R/gen_data.R

Defines functions gen_data

Documented in gen_data

#'
#' @title Mixed type simulation data generator
#' @description Generates data of mixed types from the latent Gaussian copula model.
#' @param n A positive integer indicating the sample size. The default value is 100.
#' @param types A vector indicating the type of each variable, could be \code{"con"} (continuous), \code{"bin"} (binary), \code{"tru"} (truncated) or \code{"ter"} (ternary).
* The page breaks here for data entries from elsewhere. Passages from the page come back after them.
(** ** Deleting history entries *)

(** [deleteHistoryItem id] removes exactly the entries whose id is [id]:
    what is left are the other entries, in their order; deleting again, or
    deleting an id that no entry has, changes nothing; and deleting
    commutes with toggling a bookmark. *)
Theorem deleteHistoryItem_removes (id : jsstring) (s : QueryStore) :
  let s' := deleteHistoryItem id s in
  (forall item,
      item ∈ history s' <-> item ∈ history s /\ QueryHistoryItem.id item <> id)
  /\ (id ∉ QueryHistoryItem.id <$> history s')
  /\ (history s' `sublist_of` history s)
  /\ deleteHistoryItem id s' = s'
  /\ (id ∉ QueryHistoryItem.id <$> history s -> s' = s)
  /\ (forall id',
         deleteHistoryItem id (toggleBookmark id' s)
         = toggleBookmark id' (deleteHistoryItem id s)).
Proof.
  intros s'. subst s'. split; [|split; [|split; [|split; [|split]]]].
  - intros item. simpl. rewrite list_elem_of_filter. tauto.
  - simpl. intros (item & Hid & Hin)%list_elem_of_fmap.
    apply list_elem_of_filter in Hin as [Hne _]. by apply Hne.
  - simpl. apply sublist_filter.
  - unfold deleteHistoryItem, setHistory. simpl. f_equal.
    rewrite list_filter_filter. apply list_filter_iff. tauto.
  - intros Hn. destruct s as [q l r e d st c h].
    unfold deleteHistoryItem, setHistory. simpl in *. f_equal.
    induction h as [|item h IH]; [done|].
    rewrite filter_cons_True.
    + f_equal. apply IH. intros Hin. apply Hn. simpl.
      by apply list_elem_of_further.
    + intros Heq. apply Hn. simpl. rewrite <- Heq. apply list_elem_of_here.
  - intros id'. unfold deleteHistoryItem, toggleBookmark, setHistory. simpl.
    f_equal. induction (history s) as [|item h IH]; [done|].
    rewrite fmap_cons.
    destruct (decide (QueryHistoryItem.id item = id)) as [Heq|Hne].
    + rewrite !filter_cons_False; [exact IH | by intros ? | ].
      intros Hne. apply Hne. unfold toggleItem. by case_decide.
    + rewrite !filter_cons_True; [by rewrite fmap_cons, IH | done | ].
      unfold toggleItem. by case_decide.
Qed.

(** ** The "Domains searched" line *)

Lemma join_nil (separator : jsstring) (parts : list jsstring) :
  truthy separator = true -> join separator parts = [] ->
  parts = [] \/ parts = [[]].
Proof.
  intros Hsep. destruct parts as [|part [|part' rest]]; simpl.
  - by left.
  - intros ->. by right.
  - intros H. apply app_eq_nil in H as [_ H].
    apply app_eq_nil in H as [-> _]. done.
Qed.

(** The "Domains searched" line is left out exactly when the result lists
    no domain; otherwise it shows the names joined by ", ", and its
    fallback text "All" is shown only for a list that consists of one
    empty name. *)
Theorem domainsSearchedLine_cases (currentResult : QueryResult.t) :
  let domains := QueryResult.domains_searched currentResult in
  (domainsSearchedLine currentResult = None <-> domains = [])
  /\ (domains <> [] -> domains <> [[]] ->
      domainsSearchedLine currentResult = Some (join (js ", ") domains)
      /\ join (js ", ") domains <> [])
  /\ (domains = [[]] -> domainsSearchedLine currentResult = Some (js "All")).
Proof.
  intros domains. subst domains. unfold domainsSearchedLine.
  destruct (QueryResult.domains_searched currentResult) as [|d rest] eqn:Hd.
  - by repeat split.
  - rewrite bool_decide_true by (simpl; lia). split; [|split].
    + by split.
    + intros _ Hne.
      assert (Hj : join (js ", ") (d :: rest) <> []).
      { intros Hj. apply join_nil in Hj as [?|?]; done. }
      split; [|done]. unfold or_string.
      by destruct (join (js ", ") (d :: rest)).
    + by intros [= -> ->].
Qed.

(** ** The history page *)

Lemma savedCount_toggle_other (id : jsstring) (h : list QueryHistoryItem.t) :
  id ∉ QueryHistoryItem.id <$> h ->
  HistoryPage.savedCount (toggleItem id <$> h) = HistoryPage.savedCount h.
Proof.
  intros Hn. f_equal. f_equal.
  rewrite <- (list_fmap_id h) at 2. apply list_fmap_ext.
  intros i item Hi. apply toggleItem_other. intros Heq. apply Hn.
  apply list_elem_of_fmap. exists item. split; [done|].
  by eapply list_elem_of_lookup_2.
Qed.
(** The fixed lines of the template: the role statement, the five rules,
    and the seven numbered tasks (the first one up to where the user's text is
    inserted). *)
Definition role_line : string := "You are assisting an Ayurvedic doctor.".

Definition rules : list string :=
  [ "- Do NOT diagnose";
    "- Do NOT suggest medicines";
    "- Do NOT change treatment";
    "- Only summarize and observe patterns";
    "- Use simple, non-alarming language" ].

Definition tasks : list string :=
  [ "1. Give a short OPD summary + ";
    "2. List most common complaints";
    "3. List common diagnoses";
    "4. Mention prakriti trends";
    "5. Mention follow-up workload";
    "6. How Next week will be?";
    "7. How I can be Prepared?" ].

(** [p] occurs in [s] as a contiguous piece. *)
Definition occurs_in (p s : string) : Prop := exists a b, s = a +:+ p +:+ b.

Fixpoint starts_with (p s : string) : bool :=
  match p, s with
  | EmptyString, _ => true
  | String c p', String d s' => Ascii.eqb c d && starts_with p' s'
  | String _ _, EmptyString => false
  end.

(** The same as a test. *)
Fixpoint occursb (p s : string) : bool :=
  starts_with p s ||
  match s with
  | EmptyString => false
  | String _ s' => occursb p s'
  end.

(** *** Prompt playground (lines 167-194) *)
Definition system_content : string :=
  "You are assiting ayurvedic doctor for his OPD summary and analysis".

(** Lines 180-187: the arguments of [client.chat.completions.create]. *)
Definition chat_request (prompt : string) : request :=
  mkreq "gpt-4o-mini"
        [mkmsg "user" prompt; mkmsg "system" system_content]
        (3, 10).

(** [response.choices[0].message.content], the response given as the
    contents of its choices. *)
Definition first_choice (choices : list string) : result string :=
  match choices with
  | c :: _ => Ok c
  | [] => Raise IndexError
  end.

Section Service.

(** The remote service: the choices it answers a request with. *)
Variable service : request -> list string.

(** Lines 176-194, the body of [if st.button("Generate Response"):]. *)
Definition generate (prompt user_prompt : string) : M unit :=
  if String.eqb (strip user_prompt) "" then
    emit (StWarning "Please enter a prompt")
  else
    let req := chat_request prompt in
    emit (ChatCreate req) ;;;
    ai_output <- lift (first_choice (service req)) ;;
    emit (StTextArea "AI Response" ai_output).

(** Line 173: [prompt = build_opd_prompt(opd_json, user_prompt)], with the
    global [opd_json] looked up when the call is evaluated. *)
Definition build_prompt_stmt (user_prompt : string) : M string :=
  j <- load_opd_json ;;
  ret (build_opd_prompt j user_prompt).

(** Lines 40-173: everything up to and including line 173; returns the
    prompt. *)
Definition before_generate (w : widgets) : M string :=
  sidebar w ;;;
  view <- get_view ;;
  (if String.eqb view "entry" then add_entry w else overview w) ;;;
  build_prompt_stmt (user_prompt w).

(** One run of the script. *)
Definition script (w : widgets) : M unit :=
  prompt <- before_generate w ;;
  when (btn_generate w) (generate prompt (user_prompt w)).

End Service.

(** The requests a trace holds. *)
Definition chat_calls (t : list event) : list request :=
  omap (fun e => match e with ChatCreate r => Some r | _ => None end) t.

(** The values drawn by the metrics labelled [label], in order. *)
Definition metric_values (label : string) (t : list event) : list pyval :=
  omap (fun e => match e with
                 | StMetric l v => if String.eqb l label then Some v else None
                 | _ => None
                 end) t.

(** The calls to the worksheet a trace holds. *)
Definition is_sheet_call (e : event) : bool :=
  match e with
  | SheetAppend _ | SheetRead => true
  | _ => false
  end.

Definition sheet_calls (t : list event) : list event := List.filter is_sheet_call t.

(** The view a run displays: lines 40-44 applied to the session's view. *)
Definition displayed_view (view : string) (w : widgets) : string :=
  if btn_add_entry w then "entry"
  else if btn_overview w then "overview"
  else view.

End App.

Import Pandas App.

(** ** Sample data for the checks below *)
Module Sample.

(** The values of one visit, in the order of the schema. *)
Definition visit (d name : string) (a : Z) (g p c dx f : string) : list pyval :=
  [PStr d; PStr name; PInt a; PStr g; PStr p; PStr c; PStr dx; PStr f].

(** A run in which nothing is pressed or typed. *)
Definition idle : widgets :=
  mkwidgets false false (mkdate 2024 1 1) "" 0 "Male" "Vata" "" "" "Yes"
            false false None "" false.

(** A run of the overview with the date filter set. *)
Definition filtering (d : date) : widgets :=
  mkwidgets false false (mkdate 2024 1 1) "" 0 "Male" "Vata" "" "" "Yes"
            false false (Some d) "" false.

(** A run in which the entry form is saved. *)
Definition saving (d : date) (name : string) (a : Z) (g p c dx f : string) : widgets :=
  mkwidgets false false d name a g p c dx f true false None "" false.

(** A run in which Generate Response is pressed with [u] in the text box. *)
Definition asking (u : string) : widgets :=
  mkwidgets false false (mkdate 2024 1 1) "" 0 "Male" "Vata" "" "" "Yes"
            false false None u true.

(** A service that answers every request with two choices. *)
Definition two_choices (r : request) : list string := ["first"; "second"].

Definition no_rows : Sheet.worksheet := Sheet.mksheet Sheet.schema [].

(** Three visits, dated 2024-01-01, 2024-01-01 and 2024-01-02, with
    diagnoses Cold, Cold and Fever. *)
Definition three_visits : Sheet.worksheet :=
  Sheet.mksheet Sheet.schema
    [ visit "2024-01-01" "Asha" 34 "Female" "Vata" "Cough" "Cold" "Yes";
      visit "2024-01-01" "Ravi" 51 "Male" "Pitta" "Sneezing" "Cold" "No";
      visit "2024-01-02" "Meera" 8 "Female" "Kapha" "Chills" "Fever" "Yes" ].

(** Frames whose header lost a column name. *)
Definition no_date_column : DataFrame :=
  mkframe ["Day"; "FollowUp"] [[("Day", PStr "2024-01-01"); ("FollowUp", PStr "Yes")]].

Definition no_followup_column : DataFrame :=
  mkframe ["Date"; "Follow"] [[("Date", PStr "2024-01-01"); ("Follow", PStr "Yes")]].

End Sample.

(** * Properties *)

Local Open Scope app_scope.

Arguments from_records : simpl never.

(** ** Small checks of the embedding *)

Example str_date_ex : str_date (mkdate 2024 1 2) = "2024-01-02".
Proof. reflexivity. Qed.

Example strip_ex : strip (String (ascii_of_N 9) "  a b  ") = "a b".
Proof. reflexivity. Qed.

Example repr_ex :
  repr_records [[("Date", PStr "2024-01-01"); ("Age", PInt 30)]; [("Name", PStr "O'Neil")]]
  = "[{'Date': '2024-01-01', 'Age': 30}, {'Name': "
    +:+ String dquote ("O'Neil" +:+ String dquote "}]").
Proof. reflexivity. Qed.

Example repr_int_ex : repr (PInt (-12)) = "-12" /\ repr (PInt 0) = "0".
Proof. split; reflexivity. Qed.

Example value_counts_ex :
  value_counts [PStr "Cold"; PStr "Fever"; PStr "Cold"]
  = {[ PStr "Cold" := 2%nat; PStr "Fever" := 1%nat ]}.
Proof. vm_compute. reflexivity. Qed.

Example mode_ex :
  mode [PStr "Fever"; PStr "Cold"; PStr "Fever"; PStr "Cold"; PStr "Ama"]
  = [PStr "Cold"; PStr "Fever"].
Proof. vm_compute. reflexivity. Qed.

Example from_records_ex :
  from_records [[("a", PInt 1); ("b", PInt 2)]; [("b", PInt 3); ("c", PInt 4)]]
  = mkframe ["a"; "b"; "c"]
      [[("a", PInt 1); ("b", PInt 2); ("c", PNaN)];
       [("a", PNaN); ("b", PInt 3); ("c", PInt 4)]].
Proof. vm_compute. reflexivity. Qed.

(** ** [str.strip] *)

Lemma lstrip_all_space s : all_space s = true -> lstrip s = "".
Proof.
  induction s as [|c s IH]; simpl; [reflexivity|].
  intros H. apply andb_true_iff in H as [Hc Hs]. rewrite Hc. auto.
Qed.

Lemma lstrip_some s :
  all_space s = false ->
  exists c s', lstrip s = String c s' /\ isspace c = false.
Proof.
  induction s as [|c s IH]; simpl; [discriminate|].
  destruct (isspace c) eqn:Hc; simpl; eauto.
Qed.

Lemma rstrip_nonspace c s : isspace c = false -> rstrip (String c s) <> "".
Proof.
  intros Hc. simpl. rewrite Hc. destruct (rstrip s); discriminate.
Qed.

Lemma strip_blank s : String.eqb (strip s) "" = all_space s.
Proof.
  unfold strip. destruct (all_space s) eqn:H.
  - rewrite lstrip_all_space by assumption. reflexivity.
  - destruct (lstrip_some s H) as (c & s' & -> & Hc).
    apply String.eqb_neq. now apply rstrip_nonspace.
Qed.

Example strip_blank_ex :
  strip (String (ascii_of_N 10) (String (ascii_of_N 9) "  ")) = "" /\ strip " x " = "x".
Proof. split; reflexivity. Qed.

(** ** Running the monad *)

Ltac run :=
  unfold script, before_generate, build_prompt_stmt, generate, overview,
    show_overview, add_entry, sidebar, when, bind, ret, lift, emit, get_view, set_view,
    store_opd_json, load_opd_json, App.append_row, App.get_all_records;
  simpl.

Ltac split_results :=
  repeat match goal with
         | |- context [match ?r with Ok _ => _ | Raise _ => _ end] =>
             let E := fresh "E" in destruct r eqn:E; simpl
         end.

Lemma chat_calls_snoc t e :
  chat_calls (t ++ [e]) =
  chat_calls t ++ match e with ChatCreate r => [r] | _ => [] end.
Proof.
  unfold chat_calls. rewrite omap_app. simpl. destruct e; reflexivity.
Qed.

Lemma getitem_raise df c e : getitem df c = Raise e -> e = KeyError (PStr c).
Proof. unfold getitem. case_bool_decide; congruence. Qed.

Lemma getitem_ok df c :
  c ∈ columns df ->
  getitem df c = Ok (map (fun r => default PNaN (dict_get c r)) (rows df)).
Proof. intros H. unfold getitem. now rewrite bool_decide_eq_true_2. Qed.

Lemma filter_by_date_raise df sel e : filter_by_date df sel = Raise e -> key_error e.
Proof.
  unfold filter_by_date. destruct sel; [|discriminate].
  destruct (getitem df "Date") eqn:E; [discriminate|].
  intros [= <-]. now rewrite (getitem_raise _ _ _ E).
Qed.

Lemma follow_ups_raise df e : follow_ups df = Raise e -> key_error e.
Proof.
  unfold follow_ups. destruct (getitem df "FollowUp") eqn:E; [discriminate|].
  intros [= <-]. now rewrite (getitem_raise _ _ _ E).
Qed.

Lemma top_raise df c e : top df c = Raise e -> key_error e.
Proof.
  unfold top. destruct (negb (empty df)); [|discriminate].
  destruct (getitem df c) eqn:E.
  - unfold first. destruct (mode a); [|discriminate]. now intros [= <-].
  - intros [= <-]. now rewrite (getitem_raise _ _ _ E).
Qed.

Lemma counts_raise df c e : counts df c = Raise e -> key_error e.
Proof.
  unfold counts. destruct (getitem df c) eqn:E; [discriminate|].
  intros [= <-]. now rewrite (getitem_raise _ _ _ E).
Qed.

Lemma overview_unfold w st :
  overview w st
  = show_overview w (from_records (Sheet.get_all_records (sheet st)))
      (mkstate (sheet st) (current_view st)
         (Some (to_dict (from_records (Sheet.get_all_records (sheet st)))))
         (trace st ++ [SheetRead])).
Proof. reflexivity. Qed.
The number of variables is determined based on the length of types, that is \code{p = length(types)}. The default value is \code{c("ter", "con")} which creates two variables: the first one is ternary, the second one is continuous.
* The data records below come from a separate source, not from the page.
Lemma status_update_when_due s :
  str_in (strftime (wall w (now s)) "%H:%M:%S") TIMES = true ->
  exists t t' t'' r rest,
    trace (snd (status_update w s))
    = (trace s ++ mk_entry (now s) (Now AtSchedule) (Clock (wall w (now s)))
               :: mk_entry t (Now AtUpdate) (Clock (wall w t))
               :: mk_entry t' (Print (strftime (wall w t)
                                               "Active %Y-%m-%d %H:%M:%S"))
                           Done
               :: mk_entry t'' (Sleep 1) r :: rest)%list.
Proof.
  intros H. unfold status_update. rewrite bind_now, H.
  rewrite bind_now. unfold print. rewrite bind_atomic.
  unfold bind.
  match goal with
  | |- context [time_sleep w 1 ?s0] =>
      destruct (time_sleep w 1 s0) as [c s1] eqn:Hc
  end.
  unfold time_sleep in Hc. apply call_inv in Hc as (r & Htr & _ & _).
  unfold log in Htr. cbn [trace now] in Htr.
  assert (Hrest : exists rest,
             trace (snd (match c with
                         | Normal _ =>
                             except_Exception
                               (send_mail w AtUpdate USER APP_PWD RECIPIENT
                                  (strftime
                                     (wall w (now s + latency w (Now AtSchedule) (now s)))
                                     "Active %Y-%m-%d %H:%M:%S")
                                  (strftime
                                     (wall w (now s + latency w (Now AtSchedule) (now s)))
                                     "Active %Y-%m-%d %H:%M:%S")
                                  None SERVER PORT) s1
                         | Raised e => (Raised e, s1)
                         | Running => (Running, s1)
                         end))
             = (trace s1 ++ rest)%list).
  { destruct c as [[]|e|]; [|exists []; cbn [snd]; now rewrite app_nil_r..].
    match goal with
    | |- context [except_Exception ?m s1] =>
        destruct (except_Exception m s1) as [c2 s2] eqn:Hm
    end.
    apply attempt_inv in Hm as (r2 & Hm & _). eexists. exact Hm. }
  destruct Hrest as (rest & Hrest).
  do 4 eexists. exists rest. cbn [now log] in Hrest |- *.
  rewrite Hrest, Htr, <- !app_assoc. cbn [app]. reflexivity.
Qed.

Transparent strftime str_in.

End Due.

(** X11.  The status update is made at 09:00:00 and at 21:00:00 and at
    no other time.  When the clock read by the schedule check shows one
    of these two seconds, the script reads the clock again, prints the
    Active line made from that second reading and sleeps one second
    before the mail; at any other second the check is all the script
    does before it polls the pin. *)
Theorem status_update_due (w : World) (s : State) :
  let d := wall w (now s) in
  let check := mk_entry (now s) (Now AtSchedule) (Clock d) in
  (hour d < 24 /\ minute d < 60 /\ second d < 60)%N ->
  (((hour d = 9 \/ hour d = 21) /\ minute d = 0 /\ second d = 0)%N /\
   exists t t' t'' r rest,
     trace (snd (status_update w s))
     = (trace s ++ check
                :: mk_entry t (Now AtUpdate) (Clock (wall w t))
                :: mk_entry t' (Print (strftime (wall w t)
                                                "Active %Y-%m-%d %H:%M:%S"))
                            Done
                :: mk_entry t'' (Sleep 1) r :: rest)%list) \/
  (~ ((hour d = 9 \/ hour d = 21) /\ minute d = 0 /\ second d = 0)%N /\
   fst (status_update w s) = Normal tt /\
   trace (snd (status_update w s)) = (trace s ++ [check])%list).
Proof.
  intros d check Hd. apply in_TIMES_iff in Hd.
  destruct (str_in (strftime d "%H:%M:%S") TIMES) eqn:Hin.
  - left. split; [apply Hd; reflexivity|].
    exact (status_update_when_due w s Hin).
  - right. split; [intros K; apply Hd in K; discriminate K|].
    rewrite (status_update_not_due w s Hin). split; reflexivity.
Qed.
#' @param rhos A vector with lower-triangular elements of desired correlation matrix, e.g. \code{rhos = c(.3, .5, .7)} means the correlation matrix is \code{matrix(c(1, .3, .5, .3, 1, .7, .5, .7, 1), 3, 3)}. If only a scalar is supplied (\code{length(rhos) = 1}), then equi-correlation matrix is assumed with all pairwise correlations being equal to \code{rhos}. The default value is 0.5 which means correlations between any two variables are 0.5.
#' @param copulas A vector indicating the copula transformation f for each of the p variables, e.g. U = f(Z). Each element can take value \code{"no"} (f is identity), \code{"expo"} (exponential transformation) or \code{"cube"} (cubic transformation). If the vector has length 1, then the same transformation is applied to all p variables. The default value is \code{"no"}: no copula transformation for any of the variables.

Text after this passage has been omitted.